Il voto parlamentare che lo ha mandato a processo per i fatti della “Open arms” non è oggi il problema più grave per Matteo Salvini.
È vero, il blocco tra sinistra (oggi giallorossa, quindi a tasso ancor più alto di giustizialismo) e magistratura politicizzata-corporativa tende geneticamente a tentare ad “espellere” i propri avversari giudicati più pericolosi attraverso inchieste giudiziarie e processi del tutto “contra personam”, e dopo Craxi e Berlusconi la Lega salviniana è divenuta senza dubbio in tal senso il bersaglio privilegiato.
D’altro canto, però, le inchieste su Salvini sono così scopertamente strumentali e ideologiche, così impopolari presso larga parte dell’opinione pubblica anche non schierata, che il saldo tra spada di Damocle processuale e incremento del consenso politico per l’ex ministro degli Interni sarà quasi certamente almeno in pari, se non vantaggioso.
No, il vero problema per Salvini oggi è prettamente di strategia politica: come uscire dalla gabbia che la sua figura pubblica gli ha cucito addosso (anche con grande successo) negli ultimi anni e presentarsi come autentico leader di tutta l’opposizione, credibile capo di un governo alternativo a quello attuale, quando prima o poi gli elettori saranno chiamati finalmente a scegliere?
L’ultimo anno, dalla “crisi del Papeete” in poi, è stato un difficile periodo di prova per l’identità della Lega e di tutto il centrodestra. La crisi della pandemia ne ha acuito i problemi, mostrando impietosamente i limiti di un’opposizione sovranista troppo abituata a suonare sullo spartito solo poche note “securitarie”, facendosi facilmente scavalcare peraltro su quel terreno da una sinistra tanto spregiudicata da saltare disinvoltamente dal globalismo estremo al regime di polizia sanitaria, con forti connotati di Stato etico.

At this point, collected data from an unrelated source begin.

(** * SmartIR climate entity: a shallow embedding of
      [custom_components/smartir/climate.py]

    The development follows the Python module top to bottom:

    - [Py]       the fragments of Python's built-ins the module relies on
                 ([str.lower], truthiness, [round], ['{0:g}'.format], JSON
                 values with [dict.get] and subscription);
    - [Ha]       the Home Assistant constants the module imports;
    - [Eff]      a small state / exception / trace monad in which the
                 coroutines of [SmartIRClimate] are written;
    - [Climate]  the class itself: [__init__], the service handlers,
                 [send_command] and the sensor callbacks;
    - [Setup]    [async_added_to_hass]: restoring the last state and
                 subscribing to the sensors;
    - the theorems about them.

    Conventions.  Numbers (temperatures, the delay) are exact rationals: a
    Python float is modelled by the rational it denotes, so NaN and the
    infinities are outside the model, and a result of [round] stands for
    the double nearest to it.  Strings are byte strings; [str.lower] is
    modelled on ASCII letters, which is all the comparisons with ["off"]
    can observe.  The model runs one handler at a time, from its call to
    its return or exception: interleavings of handlers at their [await]
    points are outside the model, and with them the [asyncio.Lock] that
    [send_command] holds. *)

From Stdlib Require Import QArith Qround Qabs Lqa ZArith Lia Ascii String.
From stdpp Require Import base strings gmap list pretty.

Set Warnings "-register-all".
Local Open Scope string_scope.

(* ===================================================================== *)
(** ** Python built-ins *)
(* ===================================================================== *)

Module Py.

(** *** [str.lower] *)

Definition lower_ascii (c : Ascii.ascii) : Ascii.ascii :=
  let n := Ascii.nat_of_ascii c in
  if (65 <=? n)%nat && (n <=? 90)%nat then Ascii.ascii_of_nat (n + 32) else c.

Fixpoint lower (s : string) : string :=
  match s with
  | EmptyString => EmptyString
  | String c s' => String (lower_ascii c) (lower s')
  end.

(** *** JSON documents as Python objects

    [json.load] yields [None], [str] and [dict] objects for the shapes that
    occur in a device file's command table (codes are strings, tables are
    objects keyed by strings).  [VNone] is also what a coroutine that falls
    off its end, or executes a bare [return], hands back. *)

Inductive value : Type :=
  | VNone
  | VStr (s : string)
  | VDict (d : gmap string value).

(** Python exceptions that the modelled code can raise. *)
Inductive exn : Type :=
  | KeyError
  | TypeError
  | AttributeError
  | IndexError
  | ValueError
  | TransportError.

Definition exn_eqb (a b : exn) : bool :=
  match a, b with
  | KeyError, KeyError | TypeError, TypeError
  | AttributeError, AttributeError | IndexError, IndexError
  | ValueError, ValueError | TransportError, TransportError => true
  | _, _ => false
  end.

(** Truthiness: [bool(x)]. *)
Definition truthy (v : value) : bool :=
  match v with
  | VNone => false
  | VStr s => negb (String.eqb s "")
  | VDict d => negb (bool_decide (d = ∅))
  end.

(** Truthiness of an optional string ([None] or a [str]). *)
Definition truthy_str (o : option string) : bool :=
  match o with
  | Some s => negb (String.eqb s "")
  | None => false
  end.

(** [a or b] on optional strings. *)
Definition or_str (a b : option string) : option string :=
  if truthy_str a then a else b.

(** [bool(l)] for an optional list. *)
Definition truthy_list {A} (o : option (list A)) : bool :=
  match o with
  | Some (_ :: _) => true
  | _ => false
  end.

(** [x in l] for a list of strings. *)
Definition in_list (x : string) (l : list string) : bool :=
  existsb (String.eqb x) l.

(** [o.get(k)]: only dictionaries have the method. *)
Definition dict_get (o : value) (k : string) : exn + value :=
  match o with
  | VDict d => inr (default VNone (d !! k))
  | _ => inl AttributeError
  end.

(** [o[k]] where [k] is a string or [None]. *)
Definition subscript (o : value) (k : option string) : exn + value :=
  match o with
  | VDict d =>
      match k with
      | Some k' => match d !! k' with Some v => inr v | None => inl KeyError end
      | None => inl KeyError
      end
  | _ => inl TypeError
  end.

(** [isinstance(o, dict)] *)
Definition is_dict (o : value) : bool :=
  match o with VDict _ => true | _ => false end.

(** *** [round]

    Both forms round the exact value of their argument, ties going to the
    even neighbour. *)

Definition round_half_even (q : Q) : Z :=
  let f := Qfloor q in
  match (q - inject_Z f ?= 1 # 2)%Q with
  | Lt => f
  | Gt => (f + 1)%Z
  | Eq => if Z.even f then f else (f + 1)%Z
  end.
Record CheckpointMetadata := mkMetadata {
  md_source : DurabilityMode;
  md_status : status;
  md_nodeName : option string;
  md_tags : option (list string);
  md_wakeAt : option Z;
}.

Record PendingWrite := mkPending {
  pw_taskId : string;
  pw_index : nat;
  pw_channel : string;
  pw_value : value;
}.

(** [pendingWrites] is absent exactly when empty. *)
Record CheckpointTuple := mkTuple {
  ct_checkpoint : Checkpoint;
  ct_metadata : CheckpointMetadata;
  ct_pendingWrites : list PendingWrite;
}.

Definition ct_id (t : CheckpointTuple) : string := cp_id (ct_checkpoint t).
Definition ct_step (t : CheckpointTuple) : nat := cp_stepNumber (ct_checkpoint t).
Definition ct_status (t : CheckpointTuple) : status := md_status (ct_metadata t).

Record ListOptions := mkListOptions {
  lo_limit : option nat;
  lo_before : option string;
  lo_status : option status;
}.

(** ** Operations on the sequence of checkpoints of one (thread, namespace)

    Both adapters keep the checkpoints of a pair in insertion order; the
    latest is the first one with the greatest step number. *)

Definition latest_of (ts : list CheckpointTuple) : option CheckpointTuple :=
  foldl (fun latest s =>
    match latest with
    | None => Some s
    | Some l => if decide (ct_step l < ct_step s) then Some s else latest
    end) None ts.

(** [sort((a, b) => b.stepNumber - a.stepNumber)]: stable, newest first. *)
Fixpoint insert_desc (t : CheckpointTuple) (ts : list CheckpointTuple) : list CheckpointTuple :=
  match ts with
  | [] => [t]
  | u :: ts' => if decide (ct_step u < ct_step t) then t :: ts else u :: insert_desc t ts'
  end.

Definition sort_desc (ts : list CheckpointTuple) : list CheckpointTuple :=
  foldl (fun acc t => insert_desc t acc) [] ts.

(** The upsert of [putWrites] by (taskId, index). *)
Definition upsert_write (taskId : string) (ws : list PendingWrite) (w : PendingWrite) :
    list PendingWrite :=
  let annotated := mkPending taskId (pw_index w) (pw_channel w) (pw_value w) in
  (filter (fun x => ~ (pw_taskId x = taskId /\ pw_index x = pw_index w)) ws ++ [annotated])%list.

(** Writes of one task under distinct indices accumulate. *)
Definition annotate (taskId : string) (w : PendingWrite) : PendingWrite :=
  mkPending taskId (pw_index w) (pw_channel w) (pw_value w).

Lemma upsert_fresh taskId acc ws :
  Forall (fun x => pw_taskId x <> taskId) acc -> NoDup (map pw_index ws) ->
  foldl (upsert_write taskId) acc ws = (acc ++ map (annotate taskId) ws)%list.
Proof.
  intros Hacc. induction ws as [|w ws IH] using rev_ind; intros Hnd; [by rewrite app_nil_r|].
  rewrite map_app in Hnd. apply NoDup_app in Hnd as (Hnd & Hdis & _).
  rewrite foldl_app, IH by done. simpl. unfold upsert_write at 1.
  rewrite (filter_all (fun x => ~ (pw_taskId x = taskId /\ pw_index x = pw_index w))).
  { by rewrite map_app, app_assoc. }
  rewrite Forall_app. split.
  - eapply Forall_impl; [exact Hacc|]. simpl. naive_solver.
  - rewrite Forall_forall. intros x (y & -> & Hy)%list_elem_of_fmap [_ Hi]. simpl in Hi.
    apply (Hdis (pw_index w)); [|by left]. apply list_elem_of_fmap. exists y. by rewrite Hi.
Qed.

Definition add_writes (taskId : string) (writes : list PendingWrite) (t : CheckpointTuple) :
    CheckpointTuple :=
  mkTuple (ct_checkpoint t) (ct_metadata t)
          (foldl (upsert_write taskId) (ct_pendingWrites t) writes).

Definition terminal (s : status) : bool :=
  bool_decide (s ∈ [Completed; Failed; Aborted]).

(** The selection loop of [list]. *)
Definition list_select (opts : ListOptions) (beforeStep : option nat)
    (ordered : list CheckpointTuple) : list CheckpointTuple :=
  let keep := fun t =>
    match beforeStep with Some b => bool_decide (ct_step t < b) | None => true end &&
    match lo_status opts with Some s => bool_decide (ct_status t = s) | None => true end in
  let kept := List.filter keep ordered in
  match lo_limit opts with Some n => take n kept | None => kept end.

(** ** The interface *)

Class CheckpointStore (S : Type) := {
  put : string -> string -> Checkpoint -> CheckpointMetadata -> option (option string) ->
        S -> result exn S;
  putWrites : string -> string -> string -> list PendingWrite -> string -> S -> S;
  getTuple : string -> string -> option string -> S -> option CheckpointTuple;
  listTuples : string -> string -> ListOptions -> S -> list CheckpointTuple;
  deleteThread : string -> S -> S;
  listSuspended : string -> option Z -> option nat -> S -> list (string * Z);
}.

(** ** The in-memory adapter *)

Module Mem.

Record StoredCheckpoint := mkStored {
  sc_checkpoint : Checkpoint;
  sc_metadata : CheckpointMetadata;
  sc_pendingWrites : list PendingWrite;
}.

Record t := mkMem {
  m_checkpoints : list (string * StoredCheckpoint);
  m_threadIndex : list (string * list string);
}.

Definition empty : t := mkMem [] [].

Definition indexKey (threadId namespace : string) : string :=
  threadId +:+ "::" +:+ namespace.

Definition makeKey (threadId namespace id : string) : string :=
  threadId +:+ "::" +:+ namespace +:+ "::" +:+ id.

Definition sc_step (s : StoredCheckpoint) : nat := cp_stepNumber (sc_checkpoint s).

Definition tuple_of (s : StoredCheckpoint) : CheckpointTuple :=
  mkTuple (sc_checkpoint s) (sc_metadata s) (sc_pendingWrites s).

(** The stored checkpoints behind a list of ids, dangling ids skipped. *)
Definition stored_of (threadId namespace : string) (ids : list string) (st : t) :
    list CheckpointTuple :=
  omap (fun id => tuple_of <$> jget (makeKey threadId namespace id) (m_checkpoints st)) ids.

(** [#latestStored] *)
Definition latestStored (threadId namespace : string) (ids : list string) (st : t) :
    option CheckpointTuple := latest_of (stored_of threadId namespace ids st).

Definition ids_of (threadId namespace : string) (st : t) : list string :=
  default [] (jget (indexKey threadId namespace) (m_threadIndex st)).

Definition put (threadId namespace : string) (checkpoint : Checkpoint)
    (metadata : CheckpointMetadata) (expectedLatestId : option (option string))
    (st : t) : result exn t :=
  let latestId := ct_id <$> latestStored threadId namespace (ids_of threadId namespace st) st in
  let ok := match expectedLatestId with
            | Some expected => bool_decide (latestId = expected)
            | None => true
            end in
  if ok then
    let key := makeKey threadId namespace (cp_id checkpoint) in
    let pending := match jget key (m_checkpoints st) with
                   | Some existing => sc_pendingWrites existing
                   | None => []
                   end in
    let checkpoints' := jset key (mkStored checkpoint metadata pending) (m_checkpoints st) in
    let ids := ids_of threadId namespace st in
    let index' :=
      if decide (cp_id checkpoint ∈ ids) then m_threadIndex st
      else jset (indexKey threadId namespace) (ids ++ [cp_id checkpoint])%list (m_threadIndex st) in
    Ok (mkMem checkpoints' index')
  else Err (CheckpointConflictError threadId (default None expectedLatestId) latestId).

Definition putWrites (threadId namespace checkpointId : string)
    (writes : list PendingWrite) (taskId : string) (st : t) : t :=
  if decide (writes = []) then st
  else
    let key := makeKey threadId namespace checkpointId in
    match jget key (m_checkpoints st) with
    | None => st
    | Some stored =>
        mkMem (jset key (mkStored (sc_checkpoint stored) (sc_metadata stored)
                           (foldl (upsert_write taskId) (sc_pendingWrites stored) writes))
                    (m_checkpoints st))
              (m_threadIndex st)
    end.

La plateale distorsione creata dallo “stato di emergenza a tempo indeterminato”, la sempre più minacciosa crisi economica creata dalla gestione dissennata e allarmistica della lotta al Covid, le enormi contraddizioni tra le restrizioni imposte ai cittadini e il lassismo, anche sanitario, sull’immigrazione rappresentano certo degli assist di non poco conto per la propaganda delle destre.
Ma tutto questo non basta per configurare una solida alternativa dotata di ragionevoli possibilità di vittoria. Per quello serve qualcosa di più, anzi molto di più. È necessario proporre alla società italiana una visione del futuro fondata sulla crescita, sulla fiducia nelle forze attive e vitali del paese. A tale scopo occorre articolare una critica radicale, a tutto campo, della filosofia di governo demo-grillina, tutta imperniata su un assistenzialismo e statalismo cronicamente recessivi, condotti all’esasperazione nel periodo della crisi sanitaria. Ora più che mai, una destra di governo nel nostro Paese dovrebbe essere caratterizzata dalla proposta di uno choc “ricostituente”, fondato non solo sulla flat tax (unica proposta salviniana utile in tal senso, ma da puntellare e rafforzare), ma su un drastico programma di liberalizzazioni e semplificazioni, e anche di tagli di spesa laddove essi servano a liberare energie per lo sviluppo.
La retorica della difesa dei ceti sociali indeboliti dalla globalizzazione “a trazione cinese” e dallo sterile rigorismo verticistico della Ue è servita a raccogliere e cementare il consenso, ma ora può diventare una zavorra che favorisce ulteriore statalismo, quindi ulteriore deresponsabilizzazione e recessione. Va superata con coraggio, in direzione di una piattaforma di crescita che tenti di riportare l’Italia al suo ruolo di potenza industriale e manifatturiera, a risvegliarne la competitività e le potenzialità produttive.
Per un leader di formazione prettamente sovranista come Salvini non è semplice spostarsi in misura consistente su questo terreno. Ma nel tessuto sociale originario della Lega le forze imprenditoriali e del terziario costituiscono già una componente essenziale, e ora da Nord a Sud c’è un’enorme fascia di produttori messi in ginocchio dal lockdown e dal “madurismo” sanitario che attende una guida per rivendicare una svolta epocale in senso pienamente liberale: sia sul piano del mercato che su quello delle libertà fondamentali dei cittadini contro un potere (nazionale e locale) sempre più invasivo.
Per giunta, ciò che rimane di Forza Italia e del berlusconismo appare oggi totalmente incapace di offrire risposte in tale direzione, e appare perso tra la sudditanza all’Ue merkeliana e manovre parlamentari di piccolo cabotaggio per la propria sopravvivenza.
Si apre uno spazio politico enorme, una prateria sconfinata per i leader della destra, se avranno la convinzione di percorrerla. È qui che Salvini si gioca il suo futuro, molto più che sul tema dell’immigrazione.